他环视一圈,目光锐利,“从此刻起,今天上午收治的那位心血管破裂的老太太”
他顿了顿,一字一顿地补充:“就是孙子叫顾舟的那位。她的医疗等级,提升为最高。在座的各位,组成专门医疗小组,由我直接领导。”
他看向有些发愣的李医生,轻咳一声:
“李医生,你是主治医生,最了解病情。
所以,由你来担任小组组长,进行二十四小时不间断监护治疗。
记住,必须用最好的方案,用最好的药!”
说到这里,他的声音骤然加重,带着不容商量的决绝:
“不计成本!”
会议室里顿时一片哗然。
“王院长,这不合规矩!”
心内科的权威专家眉头拧成了一个疙瘩,
“您大半夜把大家叫来,我还以为是发生了什么重大公共卫生事件。
那位病人的情况我也听李医生提过,虽然严重,但也应该遵循医院的正常流程啊!”
“这次是例外!”
王院长的语气斩钉截铁,“我不管流程,我只要一个结果——病人必须康复出院!”
一直沉默的李医生,无奈地推了推眼镜,镜片后的眼神满是疲惫与为难:
“院长,我得说句实话。
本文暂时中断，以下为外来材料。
(** The digits, the fraction and the end, after the sign. *)
Lemma re_match_body (body : list N) :
  (let (ip, rest) := span_decimals body in
   some ip &&
   (at_dollar rest
    || match rest with
       | p :: r =>
           (p =? full_stop)%N &&
           (let (fp, rest') := span_decimals r in some fp && at_dollar rest')
       | [] => false
       end)) = true <->
  exists ip fp tail,
    ip <> [] /\ all_decimal ip /\ all_decimal fp /\
    (tail = [] \/ tail = [line_feed]) /\
    body = ip ++ fraction_text fp ++ tail.
Proof.
  split.
  - destruct (span_decimals body) as [ds rest] eqn:Hs.
    destruct (span_decimals_sound _ _ _ Hs) as (ip & -> & Hd & -> & Hr).
    intros H. apply andb_true_iff in H as [Hn H].
    rewrite some_digit_values in Hn. apply some_nonempty in Hn.
    apply orb_true_iff in H as [H|H].
    + apply at_dollar_cases in H. exists ip, [], rest.
      split; [exact Hn|]. split; [exact Hd|]. split; [constructor|].
      split; [exact H|reflexivity].
    + destruct rest as [|p r]; [discriminate|].
      apply andb_true_iff in H as [Hp H]. apply N.eqb_eq in Hp as ->.
      destruct (span_decimals r) as [ds' rest'] eqn:Hs'.
      destruct (span_decimals_sound _ _ _ Hs') as (fp & -> & Hd' & -> & Hr').
      apply andb_true_iff in H as [Hn' H]. apply at_dollar_cases in H.
      rewrite some_digit_values in Hn'. apply some_nonempty in Hn'.
      exists ip, fp, rest'.
      split; [exact Hn|]. split; [exact Hd|]. split; [exact Hd'|].
      split; [exact H|]. destruct fp; [congruence|reflexivity].
  - intros (ip & fp & tail & Hn & Hd & Hd' & Htail & ->).
    apply some_nonempty in Hn.
    destruct (fraction_text_cases fp) as [(Hf & Hfp)|(Hf & Hfp)]; rewrite Hfp.
    + rewrite span_decimals_complete;
        [|exact Hd|now apply tail_starts_without_digit].
      rewrite some_digit_values, Hn. simpl.
      apply orb_true_iff. left. now apply at_dollar_cases.
    + rewrite span_decimals_complete; [|exact Hd|reflexivity].
      rewrite some_digit_values, Hn. cbn [app andb].
      rewrite N.eqb_refl, span_decimals_complete;
        [|exact Hd'|now apply tail_starts_without_digit].
      apply some_nonempty in Hf. rewrite some_digit_values, Hf.
      apply orb_true_iff. right. now apply at_dollar_cases.
Qed.
(** The body of [getCallees] builds the same nodes whatever the recursive
    call returns; only their children differ. *)
Lemma getCalleesBody_children (h : list CallNode -> list CallNode)
    (recur1 recur2 : nat -> gset string -> list CallNode)
    (node : nat) (visited : gset string) :
  (forall d v, h (recur1 d v) = recur2 d v) ->
  map (fun n => mkCallNode (name n) (file n) (line n) (h (children n)))
      (getCalleesBody relative project recur1 node visited)
  = getCalleesBody relative project recur2 node visited.
Proof.
  intros Hrecur. unfold getCalleesBody.
  destruct (decide (nodeKeyOf project node ∈ visited)); [reflexivity|].
  destruct (getBody (project node)) as [calls|]; [|reflexivity].
  rewrite (fold_left_mapped _ _
             (fun callees call =>
                let calledName := calledNameOf (getExpression call) in
                if Js.truthy calledName then
                  fold_left
                    (fun callees def =>
                       match def with
                       | FunctionDeclarationNode d | MethodDeclarationNode d =>
                           let calleeFile := relative (getFilePath (project d)) in
                           let calleeLine := getStartLineNumber (project d) in
                           let calleeKey := keyOf (getFilePath (project d)) calledName in
                           if decide (calleeKey ∈ {[nodeKeyOf project node]} ∪ visited)
                           then callees else
                           callees ++ [mkCallNode calledName calleeFile calleeLine
                                         (recur2 d ({[nodeKeyOf project node]} ∪ visited))]
                       | _ => callees
                       end)
                    (getDeclarations call) callees
                else callees)); [reflexivity|].
  intros acc call _. cbv zeta.
  destruct (Js.truthy (calledNameOf (getExpression call))); [|reflexivity].
  apply fold_left_mapped. intros acc' def _.
  destruct def as [d|d| |]; try reflexivity;
    (destruct (decide _); [reflexivity|]; rewrite map_app; simpl; by rewrite Hrecur).
Qed.

Lemma getCalleesWithin_truncate (shallow : nat) :
  forall deep node visited,
    (shallow <= deep)%nat ->
    truncate shallow (getCalleesWithin relative project deep node visited)
    = getCalleesWithin relative project shallow node visited.
Proof.
  induction shallow as [|shallow IH]; intros deep node visited Hle; [reflexivity|].
  destruct deep as [|deep]; [lia|]. cbn [truncate getCalleesWithin].
  apply getCalleesBody_children. intros d v. apply IH. lia.
Qed.

(** X13.  Raising [--depth] only adds levels to the tree of callees: the
    tree traced to a smaller depth is the tree traced to a larger depth
    cut below the smaller depth. *)
Theorem X13_callees_deeper_extends_shallower
    (node : nat) (depth shallow deep : Z) (visited : gset string) :
  shallow <= deep ->
  truncate (Z.to_nat (shallow - depth)) (getCallees relative project node depth deep visited)
  = getCallees relative project node depth shallow visited.
Proof.
  intros Hle. unfold getCallees. apply getCalleesWithin_truncate. lia.
Qed.

End CalleesByDepth.

(** The theorem at the callees of [c] in [/src/chain.ts], traced to the
    depths 1 and 3. *)
Lemma X13_callees_deeper_extends_shallower_witness :
  MoreProps.truncate 1
    (TraceCalls.getCallees Examples.relativeToW Examples.chainProject 3 0 3 ∅)
  = TraceCalls.getCallees Examples.relativeToW Examples.chainProject 3 0 1 ∅.
Proof.
  apply (X13_callees_deeper_extends_shallower Examples.relativeToW Examples.chainProject
           3%nat 0 1 3 ∅).
  lia.
Defined.

(** ** code-smells.ts: the findings of a run, file by file *)

Section FindingsOfRun.
Import Ast Model CodeSmells Props MoreProps.

Variable relative : string -> string.
Variable resolveSpecifier : string -> string -> string.
Variable hasSourceFile : string -> bool.

Lemma runChecks_by_file (options : SmellOptions) (sourceFiles : list SourceFile) :
  runChecks relative resolveSpecifier hasSourceFile options sourceFiles
  = whenEnabled options "circular-deps"
      (checkCircularDeps relative resolveSpecifier hasSourceFile sourceFiles)
    ++ flat_map (findingsOfFile relative options) sourceFiles.
Proof.
  unfold runChecks. cbv beta zeta. apply fold_left_push.
  intros acc sourceFile. unfold findingsOfFile, whenEnabled.
  repeat case_bool_decide; rewrite ?app_nil_r, <- ?app_assoc; simpl;
    rewrite ?app_nil_r; reflexivity.
Qed.

(** X14.  The findings of a run are those of the circular-dependency
    check, followed file by file, in the order of the project, by the
    findings of the enabled checks on that file in the fixed order
    large-functions, many-params, missing-jsdoc, deep-nesting, large-files,
    god-classes. *)
Theorem X14_findings_file_by_file (options : SmellOptions) (sourceFiles : list SourceFile) :
  runChecks relative resolveSpecifier hasSourceFile options sourceFiles
  = whenEnabled options "circular-deps"
      (checkCircularDeps relative resolveSpecifier hasSourceFile sourceFiles)
    ++ flat_map (findingsOfFile relative options) sourceFiles.
Proof.
  unfold runChecks. cbv beta zeta.
  rewrite (fold_left_push _ (findingsOfFile relative options)); [reflexivity|].
  intros acc sourceFile. unfold findingsOfFile, whenEnabled.
  repeat case_bool_decide; rewrite ?app_nil_r, <- ?app_assoc; simpl;
    rewrite ?app_nil_r; reflexivity.
Qed.

Lemma checkFn_manyParams_appends options filePath reports fn className :
  checkFn_manyParams options filePath reports fn className
  = reports ++ manyParamsPart options filePath fn className.
Proof.
  unfold manyParamsPart, checkFn_manyParams.
  destruct (exportedOnly options && negb (fnIsExported fn)); [by rewrite app_nil_r|].
  destruct (_ >? _); [reflexivity | by rewrite app_nil_r].
Qed.

Lemma checkManyParams_by_declaration (sourceFile : SourceFile) (options : SmellOptions) :
  checkManyParams relative sourceFile options
  = flat_map (fun fn => manyParamsPart options (relative (sfGetFilePath sourceFile)) fn None)
             (getFunctions sourceFile)
    ++ flat_map
         (fun cls =>
            flat_map (fun method =>
                        manyParamsPart options (relative (sfGetFilePath sourceFile))
                                       method (clsGetName cls))
                     (clsGetMethods cls))
         (getClasses sourceFile).
Proof.
  unfold checkManyParams, forEachFunctionAndMethod.
  set (filePath := relative (sfGetFilePath sourceFile)).
  rewrite (fold_left_push _ (fun fn => manyParamsPart options filePath fn None))
    by (intros; apply checkFn_manyParams_appends).
  apply fold_left_push. intros acc cls.
  apply fold_left_push. intros; apply checkFn_manyParams_appends.
Qed.
Lemma split_char_go_last sep cur s :
  str_forall (λ c, negb (bool_decide (c = sep))) cur = true →
  ∃ l, last (split_char_go sep cur s) = Some l ∧
       str_forall (λ c, negb (bool_decide (c = sep))) l = true.
Proof.
  revert cur. induction s as [|c s IH]; intros cur Hcur.
  - by exists cur.
  - rewrite split_char_go_cons. case_decide as Hc.
    + destruct (IH "" eq_refl) as (l & Hl & ?). exists l. split; [|done].
      rewrite last_cons, Hl. done.
    + apply IH. rewrite str_forall_app, Hcur. simpl.
      by rewrite bool_decide_eq_false_2.
Qed.

Lemma split_char_go_none sep cur s :
  str_forall (λ c, negb (bool_decide (c = sep))) s = true →
  split_char_go sep cur s = [cur +:+ s].
Proof.
  revert cur. induction s as [|c s IH]; intros cur.
  - intros _. simpl. by rewrite str_app_nil_r.
  - rewrite split_char_go_cons, str_forall_cons. intros [Hc Hs]%andb_true_iff.
    apply negb_true_iff, bool_decide_eq_false in Hc.
    rewrite decide_False by done. rewrite IH by done. by str_eq.
Qed.

Lemma plain_char_split c :
  Naming.plain_char c
  = negb (bool_decide (c = ":"%char)) && negb (bool_decide (c = "-"%char))
    && negb (bool_decide (c = " "%char)).
Proof. reflexivity. Qed.

Lemma sanitize_well_formed base : Naming.well_formed (Naming.sanitize base) = true.
Proof.
  unfold Naming.sanitize, split_char.
  destruct (split_char_go_last ":" "" base eq_refl) as (l & -> & Hl). simpl default.
  set (r1 := replace "-" "_" l).
  assert (str_forall
            (λ c, negb (bool_decide (c = ":"%char)) && negb (bool_decide (c = "-"%char)))
            r1 = true) as H1.
  { apply replace_char_forall; [done|].
    revert Hl. apply str_forall_impl. intros c ->. simpl.
    by destruct (bool_decide (c = "-"%char)). }
  set (r2 := replace " " "_" r1).
  assert (str_forall Naming.plain_char r2 = true) as H2.
  { apply replace_char_forall; [done|].
    revert H1. apply str_forall_impl. intros c Hc. rewrite plain_char_split, Hc. simpl.
    by destruct (bool_decide (c = " "%char)). }
  destruct r2 as [|c r2]; [done|].
  destruct (Naming.isdigit c) eqn:Hd.
  - unfold Naming.well_formed. str_norm. rewrite str_forall_cons. by rewrite H2.
  - unfold Naming.well_formed. by rewrite H2, Hd.
Qed.

Lemma sanitize_id s : Naming.well_formed s = true → Naming.sanitize s = s.
Proof.
  unfold Naming.well_formed. intros [Hs Hd]%andb_true_iff.
  unfold Naming.sanitize, split_char.
  rewrite split_char_go_none; last first.
  { revert Hs. apply str_forall_impl. intros c. rewrite plain_char_split.
    by intros [[-> _]%andb_true_iff _]%andb_true_iff. }
  str_norm. simpl default.
  rewrite (replace_char_id "-"); last first.
  { revert Hs. apply str_forall_impl. intros c. rewrite plain_char_split.
    by intros [[_ ->]%andb_true_iff _]%andb_true_iff. }
  rewrite (replace_char_id " "); last first.
  { revert Hs. apply str_forall_impl. intros c. rewrite plain_char_split.
    by intros [_ ->]%andb_true_iff. }
  destruct s as [|c s]; [done|]. apply negb_true_iff in Hd. by rewrite Hd.
Qed.

Lemma well_formed_extend c x :
  Naming.well_formed c = true →
  Naming.well_formed (c +:+ "_" +:+ Naming.uuid4_hex x) = true.
Proof.
  unfold Naming.well_formed. intros [Hs Hd]%andb_true_iff.
  rewrite !str_forall_app, Hs, uuid4_hex_plain. simpl.
  destruct c as [|a c]; [done|]. by str_norm.
Qed.

Lemma well_formed_node x :
  Naming.well_formed ("node_" +:+ Naming.uuid4_hex x) = true.
Proof.
  unfold Naming.well_formed. rewrite str_forall_app, uuid4_hex_plain. done.
Qed.

Lemma generate_new_lean_name_S fuel rand (V : gset string) base k :
  Naming.generate_new_lean_name (S fuel) rand V base k
  = let '(base, k) :=
      match base with
      | None => ("node_" +:+ Naming.uuid4_hex (rand k), S k)
      | Some base => (Naming.sanitize base, k)
      end in
    if decide (base ∈ V) then
      Naming.generate_new_lean_name fuel rand V
        (Some (base +:+ "_" +:+ Naming.uuid4_hex (rand k))) (S k)
    else Done (base, k).
Proof. reflexivity. Qed.

(** Every further candidate is longer than the one before, so each failed
    attempt rules out one more of the visited names. *)
Lemma generate_from_well_formed rand (V : gset string) fuel :
  ∀ c k,
    Naming.well_formed c = true →
    size (filter (λ v, String.length c ≤ String.length v) V) < fuel →
    ∃ nm k',
      Naming.generate_new_lean_name fuel rand V (Some c) k = Done (nm, k') ∧
      (nm ∉ V) ∧ Naming.well_formed nm = true ∧ k ≤ k' ∧ k' < k + fuel.
Proof.
  induction fuel as [|fuel IH]; intros c k Hc Hsz; [lia|].
  rewrite generate_new_lean_name_S, (sanitize_id c Hc).
  case_decide as Hin; [|exists c, k; repeat split; (done || lia)].
  set (c1 := c +:+ "_" +:+ Naming.uuid4_hex (rand k)).
  assert (String.length c1 = String.length c + 33) as Hlen.
  { unfold c1. rewrite !str_length_app, uuid4_hex_length. simpl. lia. }
  destruct (IH c1 (S k)) as (nm & k' & Hrun & ? & ? & ? & ?).
  - by apply well_formed_extend.
  - assert (filter (λ v, String.length c1 ≤ String.length v) V
            ⊂ filter (λ v, String.length c ≤ String.length v) V) as Hsub.
    { apply strict_spec_alt. split.
      - intros v [Hv ?]%elem_of_filter. apply elem_of_filter. split; [lia | done].
      - intros E.
        assert (c ∈ filter (λ v, String.length c ≤ String.length v) V) as Hc'
          by (apply elem_of_filter; split; [lia | done]).
        rewrite <- E in Hc'. apply elem_of_filter in Hc' as [Hc' _]. lia. }
    apply subset_size in Hsub. lia.
  - exists nm, k'. repeat split; (done || lia).
Qed.

Lemma generate_more_fuel rand (V : gset string) fuel extra :
  ∀ base k r,
    Naming.generate_new_lean_name fuel rand V base k = Done r →
    Naming.generate_new_lean_name (fuel + extra) rand V base k = Done r.
Proof.
  induction fuel as [|fuel IH]; intros base k r; [done|].
  change (S fuel + extra) with (S (fuel + extra)).
  rewrite !generate_new_lean_name_S.
  destruct (match base with Some _ => _ | None => _ end) as [c k0].
  case_decide; [apply IH | done].
Qed.

(** X16. [generate_new_lean_name] needs no luck: whatever the random draws
    are, it returns after at most one attempt more than there are visited
    names, since every further candidate is longer than the one before.  The
    name returned is not a visited one, has no colon, hyphen or space, and
    does not start with a digit. *)
Theorem generate_new_lean_name_fresh
    (rand : nat → N) (visited_names : gset string) (base : option string) (k : nat) :
  ∃ nm k',
    (∀ extra,
       Naming.generate_new_lean_name (S (size visited_names) + extra) rand
         visited_names base k = Done (nm, k')) ∧
    (nm ∉ visited_names) ∧
    Naming.well_formed nm = true ∧
    k ≤ k' ∧ k' ≤ k + S (size visited_names).
Proof.
  set (V := visited_names).
  assert (∀ c, size (filter (λ v, String.length c ≤ String.length v) V) < S (size V))
    as Hsz.
  { intros c.
    assert (filter (λ v, String.length c ≤ String.length v) V ⊆ V) as Hsub
      by (intros v [_ ?]%elem_of_filter; done).
    apply subseteq_size in Hsub. lia. }
  destruct base as [b|].
  - destruct (generate_from_well_formed rand V (S (size V)) (Naming.sanitize b) k)
      as (nm & k' & Hrun & ? & ? & ? & ?); [apply sanitize_well_formed | apply Hsz |].
    exists nm, k'. split; [|repeat split; (done || lia)].
    intros extra. apply generate_more_fuel.
    rewrite generate_new_lean_name_S in Hrun |- *.
    by rewrite sanitize_id in Hrun by apply sanitize_well_formed.
  - destruct (generate_from_well_formed rand V (S (size V))
                ("node_" +:+ Naming.uuid4_hex (rand k)) (S k))
      as (nm & k' & Hrun & ? & ? & ? & ?); [apply well_formed_node | apply Hsz |].
    exists nm, k'. split; [|repeat split; (done || lia)].
    intros extra. apply generate_more_fuel.
    rewrite generate_new_lean_name_S in Hrun |- *.
    by rewrite sanitize_id in Hrun by apply well_formed_node.
Qed.

(** A clash with a visited name: the second candidate carries the identifier
    drawn. *)
Example generate_new_lean_name_clash :
  Naming.generate_new_lean_name 2 (λ _, 10%N) {["x_1"]} (Some "thm:x-1") 0
  = Done ("x_1_0000000000000000000000000000000a", 1).
Proof. vm_compute. reflexivity. Qed.

(** * Properties of quoting, of the text filters and of the location order *)







(** ** The location order *)

Lemma ascii_compare_trans a b c :
  Ascii.compare a b = Lt → Ascii.compare b c = Lt → Ascii.compare a c = Lt.
Proof. unfold Ascii.compare. rewrite !N.compare_lt_iff. lia. Qed.

Lemma string_compare_refl a : String.compare a a = Eq.
Proof.
  induction a as [|c a IH]; simpl; [done|].
  unfold Ascii.compare. by rewrite N.compare_refl.
Qed.

Lemma string_compare_trans a b c :
  String.compare a b = Lt → String.compare b c = Lt → String.compare a c = Lt.
Proof.
  revert b c. induction a as [|x a IH]; intros [|y b] [|z c]; simpl; try done.
  destruct (Ascii.compare x y) eqn:Hxy; [|clear IH|done].
  - apply Ascii.compare_eq_iff in Hxy as ->.
    destruct (Ascii.compare y z); [apply IH | done..].
  - destruct (Ascii.compare y z) eqn:Hyz; [| |done].
    + apply Ascii.compare_eq_iff in Hyz as <-. by rewrite Hxy.
    + by rewrite (ascii_compare_trans _ _ _ Hxy Hyz).
Qed.

Lemma key_lt_asym a b : key_lt a b = true → key_lt b a = false.
Proof.
  unfold key_lt. rewrite (String.compare_antisym b.1 a.1).
  destruct (String.compare a.1 b.1); simpl; [|done..].
  intros ?%Z.ltb_lt. apply Z.ltb_ge. lia.
Qed.

Lemma key_lt_trans a b c : key_lt a b = true → key_lt b c = true → key_lt a c = true.
Proof.
  unfold key_lt.
  destruct (String.compare a.1 b.1) eqn:Hab; [| |done];
    destruct (String.compare b.1 c.1) eqn:Hbc; try done.
  - apply String.compare_eq_iff in Hab, Hbc. rewrite Hab, Hbc, string_compare_refl.
    intros ?%Z.ltb_lt ?%Z.ltb_lt. apply Z.ltb_lt. lia.
  - apply String.compare_eq_iff in Hab. by rewrite Hab, Hbc.
  - apply String.compare_eq_iff in Hbc. by rewrite <- Hbc, Hab.
  - by rewrite (string_compare_trans _ _ _ Hab Hbc).
Qed.

Lemma key_lt_total a b : key_lt a b = false → key_lt b a = false → a = b.
Proof.
  unfold key_lt. rewrite (String.compare_antisym b.1 a.1).
  destruct (String.compare a.1 b.1) eqn:Hab; simpl; try done.
  apply String.compare_eq_iff in Hab.
  intros ?%Z.ltb_ge ?%Z.ltb_ge. destruct a, b; simpl in *. f_equal; [done | lia].
Qed.

Lemma key_ge_trans x y z : key_ge x y → key_ge y z → key_ge x z.
Proof.
  unfold key_ge. intros Hxy Hyz.
  destruct (key_lt (location_key x) (location_key z)) eqn:Hxz; [|done].
  destruct (key_lt (location_key y) (location_key z)) eqn:Hyz'; [done|].
  destruct (key_lt (location_key z) (location_key y)) eqn:Hzy.
  - by rewrite (key_lt_trans _ _ _ Hxz Hzy) in Hxy.
  - rewrite (key_lt_total _ _ Hyz' Hzy) in Hxy. congruence.
Qed.

Lemma insert_desc_sorted x l :
  StronglySorted key_ge l → StronglySorted key_ge (insert_desc x l).
Proof.
  induction 1 as [|y l Hl IH Hy]; simpl; [repeat constructor|].
  destruct (key_lt (location_key x) (location_key y)) eqn:Hxy.
  - constructor; [done|]. apply Forall_forall. intros z Hz.
    apply elem_of_insert_desc in Hz as [-> | Hz].
    + by apply key_lt_asym.
    + rewrite Forall_forall in Hy. by apply Hy.
  - constructor; [by constructor|]. constructor; [done|].
    eapply Forall_impl; [done|]. intros z Hz. by eapply key_ge_trans.
Qed.

Lemma insert_desc_perm x l : insert_desc x l ≡ₚ x :: l.
Proof.
  induction l as [|y l IH]; simpl; [done|].
  destruct (key_lt _ _); [|done]. rewrite IH. apply Permutation_swap.
Qed.

(** X19. The location order of [write_blueprint_attributes] lists the given
    nodes, each as often as given, by module and line from the last to the
    first: no node stands before one with a greater key. *)
Theorem sorted_by_location_reverse_sorted (nodes : list NodeWithPos) :
  sorted_by_location_reverse nodes ≡ₚ nodes ∧
  StronglySorted key_ge (sorted_by_location_reverse nodes).
Proof.
  unfold sorted_by_location_reverse. induction nodes as [|x l [IHp IHs]]; simpl.
  - split; [done | constructor].
  - split; [by rewrite insert_desc_perm, IHp | by apply insert_desc_sorted].
Qed.

(** ** Stripping *)

Lemma str_forall_lstrip P s : str_forall P s = true → str_forall P (lstrip s) = true.
Proof.
  induction s as [|c s IH]; [done|]. intros Hs. simpl.
  destruct (is_space c); [|done]. apply IH.
  rewrite str_forall_cons in Hs. by apply andb_true_iff in Hs as [_ ?].
Qed.

Lemma str_forall_rstrip P s : str_forall P s = true → str_forall P (rstrip s) = true.
Proof.
  intros Hs. destruct (rstrip_prefix s) as [t Ht]. rewrite Ht, str_forall_app in Hs.
  by apply andb_true_iff in Hs as [? _].
Qed.

Lemma str_forall_strip P s : str_forall P s = true → str_forall P (strip s) = true.
Proof. intros Hs. by apply str_forall_rstrip, str_forall_lstrip. Qed.

Lemma rstrip_cons c s :
  rstrip (String c s)
  = match rstrip s with
    | "" => if is_space c then "" else String c ""
    | r => String c r
    end.
Proof. reflexivity. Qed.

Lemma rstrip_rstrip s : rstrip (rstrip s) = rstrip s.
Proof.
  induction s as [|c s IH]; [done|]. rewrite rstrip_cons.
  destruct (rstrip s) as [|d r] eqn:E.
  - destruct (is_space c) eqn:Hc; [done|]. rewrite rstrip_cons. simpl. by rewrite Hc.
  - rewrite rstrip_cons, IH. done.
Qed.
像老太太那种程度的损伤,已经回天乏术了。
她这次心血管破裂是外力冲击导致,虽然手术暂时修补,但她年事已高,心脏功能本就极度衰弱,术后并发症的风险几乎是百分之百。
我们能做的已经做了,接下来,真的只能看病人自身的意志和运气了。”
其他几位专家围着诊断结果和ct片子研究了半天,也纷纷点头附和:
“确实,这种程度的血管损伤,在那个年龄,预后非常不乐观,可以说是九死一生。”
“我们能做的也就是尽力维持,预防感染和多器官衰竭,但想让她恢复如初,几乎不可能。”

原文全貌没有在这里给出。